> Data extract

Definition viewQuery `{Collaborators} (ctx : Ctx.t) (input : Input.t)
    (st : Store) : FindManyArgs :=
  sharedQuery ctx input (viewWhere ctx input st).

Definition arrangePage (input : Input.t) (rows : list Fetched.t) : list Fetched.t :=
  match Input.type input with
  | all => filter afterPaginationStart rows
  | recentlyread =>
      match Input.sort input with
      | Latest => jsSort byReadTimeDesc rows
      | Oldest => jsSort byReadTimeAsc rows
      | _ => rows
      end
  | _ => rows
  end.

Definition cursorPage `{Collaborators} (ctx : Ctx.t) (input : Input.t)
    (st : Store) : list FlatItem.t :=
  transformItems (arrangePage input (findMany st (viewQuery ctx input st))).

Definition suppress `{Collaborators} (ctx : Ctx.t) (input : Input.t)
    (page : list FlatItem.t) : list FlatItem.t :=
  match suppressionFlag (Input.type input) with
  | Some flag => removeDuplicates page (Ctx.user_id ctx) flag
  | None => page
  end.

(** [Number(marked_read_time)] of a returned item ([null] reads as [0]). *)
Definition readTime (t : FlatItem.t) : Z :=
  match FlatItem.marked_read_time t with
  | Some z => z
  | None => 0
  end.

(** The pages a list is cut into: the next [n] elements, then, as long as
    the page is full, the pages of what follows. [fuel] bounds their
    number. *)
Fixpoint chunks {A : Type} (fuel n : nat) (rest : list A) : list (list A) :=
  match fuel with
  | O => []
  | S fuel' =>
      let page := firstn n rest in
      page :: if Nat.eqb (List.length page) n
              then chunks fuel' n (skipn n rest)
              else []
  end.

(** A request lacks a parameter its view needs: [feed_id] for "one" and
    "discover", [folder] for "multiple". *)
Definition missing_required_parameter (input : Input.t) : Prop :=
  ((Input.type input = one \/ Input.type input = discover) /\
   Input.feed_id input = None) \/
  (Input.type input = multiple /\ Input.folder input = None).

(** The title passes the [contains] filter of the query (an absent query
    leaves the title unconstrained). *)
Definition titleMatches (query : option string) (i : Item.t) : bool :=
  match query with
  | None => true
  | Some q => contains_insensitive q (Item.title i)
  end.

(** The item's feed is one the user subscribes to. *)
Definition subscribedTo (st : Store) (u : string) (i : Item.t) : bool :=
  match feedOf st i with
  | Some f => existsb (fun s => String.eqb (UserFeed.user_id s) u) (Feed.users f)
  | None => false
  end.


(* ================================================================== *)
(** * Sample snapshots *)
(* ================================================================== *)

Local Open Scope string_scope.

(** The clock reads thirty days and 500 ms: the recency boundary is 500. *)
Definition sampleCtx : Ctx.t := {| Ctx.user_id := "u1"; Ctx.now := 2592000500 |}.

Definition subscription (user : string) (start : Z) : UserFeed.t :=
  {| UserFeed.user_id := user; UserFeed.date_added := start;
     UserFeed.pagination_start_timestamp := start |}.

Definition savedBy (user : string) : UserItem.t :=
  {| UserItem.user_id := user; UserItem.note := None;
     UserItem.marked_read := false; UserItem.in_read_later := true;
     UserItem.marked_read_time := None; UserItem.bookmark_folders := [] |}.

Definition readBy (user : string) (at_ : Z) : UserItem.t :=
  {| UserItem.user_id := user; UserItem.note := None;
     UserItem.marked_read := true; UserItem.in_read_later := false;
     UserItem.marked_read_time := Some at_; UserItem.bookmark_folders := [] |}.

Definition article (id title : string) (created : Z) (feed : string)
    (state : list UserItem.t) : Item.t :=
  {| Item.id := id; Item.title := title; Item.website_content := Some "<p>text</p>";
     Item.created_at := created; Item.from_newsletter := false;
     Item.feed_id := Some feed; Item.user_items := state |}.

Definition request (amount : Z) (sort : Sort) (type : ViewType)
    (feed : option string) : Input.t :=
  {| Input.amount := amount; Input.sort := sort; Input.type := type;
     Input.folder := None; Input.feed_id := feed; Input.cursor := None |}.

Definition feedOne : Feed.t :=
  {| Feed.id := "f1"; Feed.title := "Feed one"; Feed.logo_url := None;
     Feed.users := [subscription "u1" 1000] |}.

Definition feedTwo : Feed.t :=
  {| Feed.id := "f2"; Feed.title := "Feed two"; Feed.logo_url := None;
     Feed.users := [subscription "u1" 1000] |}.

(** Two items of one feed carrying the same title, both saved by [u1]. *)
Definition dupStore : Store :=
  {| feeds := [feedOne];
     items := [article "1" "Release notes" 2000 "f1" [savedBy "u1"];
               article "2" "Release notes" 2100 "f1" [savedBy "u1"]] |}.

(** Three items read by [u1]: "2" at 3000, "1" at 1000 and "0" at 2000. *)
Definition readStore : Store :=
  {| feeds := [feedOne];
     items := [article "0" "Night post" 2200 "f1" [readBy "u1" 2000];
               article "1" "Evening post" 2100 "f1" [readBy "u1" 1000];
               article "2" "Morning post" 2000 "f1" [readBy "u1" 3000]] |}.

(** One unread item in each of two feeds [u1] subscribes to. *)
Definition twoFeedStore : Store :=
  {| feeds := [feedOne; feedTwo];
     items := [article "1" "From feed one" 2000 "f1" [];
               article "2" "From feed two" 2100 "f2" []] |}.

(** Feed one holds an item older than [u1]'s subscription (created at 900,
    subscribed at 1000) and two newer ones. *)
Definition backlogStore : Store :=
  {| feeds := [feedOne];
     items := [article "1" "After subscribing, again" 2100 "f1" [];
               article "2" "After subscribing" 2000 "f1" [];
               article "3" "Before subscribing" 900 "f1" []] |}.

Definition filedBy (user folder : string) : UserItem.t :=
  {| UserItem.user_id := user; UserItem.note := None;
     UserItem.marked_read := false; UserItem.in_read_later := false;
     UserItem.marked_read_time := None;
     UserItem.bookmark_folders :=
       [{| BookmarkLink.folder := folder; BookmarkLink.user_id := user |}] |}.

(** "1" is saved by [u1]; "2" is saved by [u1] and by [u2]; "3" is saved by
    [u2] only; "4" is filed in a bookmark folder by [u1] without being
    saved for later. *)
Definition sharedStore : Store :=
  {| feeds := [feedOne];
     items := [article "1" "Mine" 2000 "f1" [savedBy "u1"];
               article "2" "Ours" 2100 "f1" [savedBy "u1"; savedBy "u2"];
               article "3" "Theirs" 2200 "f1" [savedBy "u2"];
               article "4" "Filed" 2300 "f1" [filedBy "u1" "later"]] |}.

Definition story (id title content : string) : Item.t :=
  {| Item.id := id; Item.title := title; Item.website_content := Some content;
     Item.created_at := 2000; Item.from_newsletter := false;
     Item.feed_id := Some "f1"; Item.user_items := [] |}.




Local Close Scope string_scope.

> Requirement
Verbatim and in full, return the listing above.

> Exercise answer
Definition viewQuery `{Collaborators} (ctx : Ctx.t) (input : Input.t)
    (st : Store) : FindManyArgs :=
  sharedQuery ctx input (viewWhere ctx input st).

Definition arrangePage (input : Input.t) (rows : list Fetched.t) : list Fetched.t :=
  match Input.type input with
  | all => filter afterPaginationStart rows
  | recentlyread =>
      match Input.sort input with
      | Latest => jsSort byReadTimeDesc rows
      | Oldest => jsSort byReadTimeAsc rows
      | _ => rows
      end
  | _ => rows
  end.

Definition cursorPage `{Collaborators} (ctx : Ctx.t) (input : Input.t)
    (st : Store) : list FlatItem.t :=
  transformItems (arrangePage input (findMany st (viewQuery ctx input st))).

Definition suppress `{Collaborators} (ctx : Ctx.t) (input : Input.t)
    (page : list FlatItem.t) : list FlatItem.t :=
  match suppressionFlag (Input.type input) with
  | Some flag => removeDuplicates page (Ctx.user_id ctx) flag
  | None => page
  end.

(** [Number(marked_read_time)] of a returned item ([null] reads as [0]). *)
Definition readTime (t : FlatItem.t) : Z :=
  match FlatItem.marked_read_time t with
  | Some z => z
  | None => 0
  end.

(** The pages a list is cut into: the next [n] elements, then, as long as
    the page is full, the pages of what follows. [fuel] bounds their
    number. *)
Fixpoint chunks {A : Type} (fuel n : nat) (rest : list A) : list (list A) :=
  match fuel with
  | O => []
  | S fuel' =>
      let page := firstn n rest in
      page :: if Nat.eqb (List.length page) n
              then chunks fuel' n (skipn n rest)
              else []
  end.

(** A request lacks a parameter its view needs: [feed_id] for "one" and
    "discover", [folder] for "multiple". *)
Definition missing_required_parameter (input : Input.t) : Prop :=
  ((Input.type input = one \/ Input.type input = discover) /\
   Input.feed_id input = None) \/
  (Input.type input = multiple /\ Input.folder input = None).

(** The title passes the [contains] filter of the query (an absent query
    leaves the title unconstrained). *)
Definition titleMatches (query : option string) (i : Item.t) : bool :=
  match query with
  | None => true
  | Some q => contains_insensitive q (Item.title i)
  end.

(** The item's feed is one the user subscribes to. *)
Definition subscribedTo (st : Store) (u : string) (i : Item.t) : bool :=
  match feedOf st i with
  | Some f => existsb (fun s => String.eqb (UserFeed.user_id s) u) (Feed.users f)
  | None => false
  end.


(* ================================================================== *)
(** * Sample snapshots *)
(* ================================================================== *)

Local Open Scope string_scope.

(** The clock reads thirty days and 500 ms: the recency boundary is 500. *)
Definition sampleCtx : Ctx.t := {| Ctx.user_id := "u1"; Ctx.now := 2592000500 |}.

Definition subscription (user : string) (start : Z) : UserFeed.t :=
  {| UserFeed.user_id := user; UserFeed.date_added := start;
     UserFeed.pagination_start_timestamp := start |}.

Definition savedBy (user : string) : UserItem.t :=
  {| UserItem.user_id := user; UserItem.note := None;
     UserItem.marked_read := false; UserItem.in_read_later := true;
     UserItem.marked_read_time := None; UserItem.bookmark_folders := [] |}.

Definition readBy (user : string) (at_ : Z) : UserItem.t :=
  {| UserItem.user_id := user; UserItem.note := None;
     UserItem.marked_read := true; UserItem.in_read_later := false;
     UserItem.marked_read_time := Some at_; UserItem.bookmark_folders := [] |}.

Definition article (id title : string) (created : Z) (feed : string)
    (state : list UserItem.t) : Item.t :=
  {| Item.id := id; Item.title := title; Item.website_content := Some "<p>text</p>";
     Item.created_at := created; Item.from_newsletter := false;
     Item.feed_id := Some feed; Item.user_items := state |}.

Definition request (amount : Z) (sort : Sort) (type : ViewType)
    (feed : option string) : Input.t :=
  {| Input.amount := amount; Input.sort := sort; Input.type := type;
     Input.folder := None; Input.feed_id := feed; Input.cursor := None |}.

Definition feedOne : Feed.t :=
  {| Feed.id := "f1"; Feed.title := "Feed one"; Feed.logo_url := None;
     Feed.users := [subscription "u1" 1000] |}.

Definition feedTwo : Feed.t :=
  {| Feed.id := "f2"; Feed.title := "Feed two"; Feed.logo_url := None;
     Feed.users := [subscription "u1" 1000] |}.

(** Two items of one feed carrying the same title, both saved by [u1]. *)
Definition dupStore : Store :=
  {| feeds := [feedOne];
     items := [article "1" "Release notes" 2000 "f1" [savedBy "u1"];
               article "2" "Release notes" 2100 "f1" [savedBy "u1"]] |}.

(** Three items read by [u1]: "2" at 3000, "1" at 1000 and "0" at 2000. *)
Definition readStore : Store :=
  {| feeds := [feedOne];
     items := [article "0" "Night post" 2200 "f1" [readBy "u1" 2000];
               article "1" "Evening post" 2100 "f1" [readBy "u1" 1000];
               article "2" "Morning post" 2000 "f1" [readBy "u1" 3000]] |}.

(** One unread item in each of two feeds [u1] subscribes to. *)
Definition twoFeedStore : Store :=
  {| feeds := [feedOne; feedTwo];
     items := [article "1" "From feed one" 2000 "f1" [];
               article "2" "From feed two" 2100 "f2" []] |}.

(** Feed one holds an item older than [u1]'s subscription (created at 900,
    subscribed at 1000) and two newer ones. *)
Definition backlogStore : Store :=
  {| feeds := [feedOne];
     items := [article "1" "After subscribing, again" 2100 "f1" [];
               article "2" "After subscribing" 2000 "f1" [];
               article "3" "Before subscribing" 900 "f1" []] |}.

Definition filedBy (user folder : string) : UserItem.t :=
  {| UserItem.user_id := user; UserItem.note := None;
     UserItem.marked_read := false; UserItem.in_read_later := false;
     UserItem.marked_read_time := None;
     UserItem.bookmark_folders :=
       [{| BookmarkLink.folder := folder; BookmarkLink.user_id := user |}] |}.

(** "1" is saved by [u1]; "2" is saved by [u1] and by [u2]; "3" is saved by
    [u2] only; "4" is filed in a bookmark folder by [u1] without being
    saved for later. *)
Definition sharedStore : Store :=
  {| feeds := [feedOne];
     items := [article "1" "Mine" 2000 "f1" [savedBy "u1"];
               article "2" "Ours" 2100 "f1" [savedBy "u1"; savedBy "u2"];
               article "3" "Theirs" 2200 "f1" [savedBy "u2"];
               article "4" "Filed" 2300 "f1" [filedBy "u1" "later"]] |}.

Definition story (id title content : string) : Item.t :=
  {| Item.id := id; Item.title := title; Item.website_content := Some content;
     Item.created_at := 2000; Item.from_newsletter := false;
     Item.feed_id := Some "f1"; Item.user_items := [] |}.




Local Close Scope string_scope.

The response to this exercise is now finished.